Closed egonw closed 6 years ago
A first version is now implemented in master
and uses the RoundRobinFormulaGenerator
class. To guard against excessively large lists of formula being generated, the method returns an iterator. To retrieve formulae, you must iterate. By default the formulae are returned as strings. But if desired IMolecularFormula
objects can be returned
The function takes element ranges as a list. The function is defined as
generate.formula2 <- function(mass, window = 0.01,
elements = list(
C=c(0,50),
H=c(0,50),
N=c(0,50),
O=c(0,50),
S=c(0,50)),
validation = FALSE,
charge = 0.0,
as.string=TRUE)
and example usage is
library(rcdk)
library(itertools)
it <- generate.formula2(200, as.string=TRUE)

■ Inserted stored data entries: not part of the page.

(* ===== verification/Day22.v ===== *)
(** * Day 22: Mode Maze (src/day_22.py)

    [Cave(depth, target)] fills [grid] over [bounds = (3 * target.x,
    3 * target.y)] row by row ([generate_grid]), computing each region's
    geologic index from the erosion levels of its left and upper
    neighbours; [risk_level] sums the region types over the rectangle up
    to the target; [rescue_time] builds an undirected graph on
    [(x, y, item)] nodes and hands it to networkx's Dijkstra.

    The two nested loops are nested [res_fold]s over [py_range], and the
    dictionaries are [gmap]s read with [getitem] ([KeyError] when
    absent).  [erosion_ref] is the puzzle's recursive definition of the
    erosion level; [generate_grid_erosion] shows the row-by-row loop
    computes it. *)

From Stdlib Require Import ZArith Lia String.
From stdpp Require Import base list gmap.
From S2P Require Import Prelude.

Open Scope Z_scope.
Open Scope py_scope.

Module ModeMaze.

(** [Point] and its [__add__]. *)
Abbreviation Point := (Z * Z)%type.

Definition point_add (p q : Point) : Point := (p.1 + q.1, p.2 + q.2).

Inductive Tiles := Rocky | Wet | Narrow | Mouth | Target.
Inductive Items := Torch | Climbing | Neither.

#[global] Instance Tiles_eq_dec : EqDecision Tiles.
Proof. solve_decision. Defined.
#[global] Instance Items_eq_dec : EqDecision Items.
Proof. solve_decision. Defined.

(** [TileItemMap]: only the three region types are keys.  Each value is
    a two-element set, listed in one iteration order (the graph is
    undirected, so the order does not change it). *)
Definition TileItemMap (t : Tiles) : res (list Items) :=
  match t with
  | Rocky => Ok [Torch; Climbing]
  | Wet => Ok [Climbing; Neither]
  | Narrow => Ok [Torch; Neither]
  | _ => Err KeyError
  end.

(** [ErosionTileMap[k]]. *)
Definition ErosionTileMap (k : Z) : res Tiles :=
  if k =? 0 then Ok Rocky else if k =? 1 then Ok Wet else if k =? 2 then Ok Narrow else Err KeyError.

Definition left : Point := (-1, 0).
Definition right : Point := (1, 0).
Definition up : Point := (0, -1).
Definition down : Point := (0, 1).

Record Cave := { depth : Z; target : Point; grid : gmap Point Tiles; bounds : Z * Z }.

(** [d[p]] on a dict. *)
Definition getitem {V} (d : gmap Point V) (p : Point) : res V :=
  match d !! p with Some v => Ok v | None => Err KeyError end.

## get all formula at one go
forms <- as.list(enumerate(it))
## manually iterate
it <- generate.formula2(200, as.string=TRUE)
hit <- ihasNext(it)
while (hasNext(hit))
print(nextElem(hit))
Probably should come up with a better name. Also need to add docs.
As for speed-up, I'm seeing ~ 30x compare to the current method
library(rcdk)
library(itertools)
f1 <- function(n) {
it <- generate.formula2(n, as.string=FALSE)
as.list(enumerate(it))
}
f2 <- function(n) generate.formula(n)
n <- 500
mean(replicate(10, system.time(f1(n))[3]),trim=0.05)
mean(replicate(10, system.time(f2(n))[3]),trim=0.05)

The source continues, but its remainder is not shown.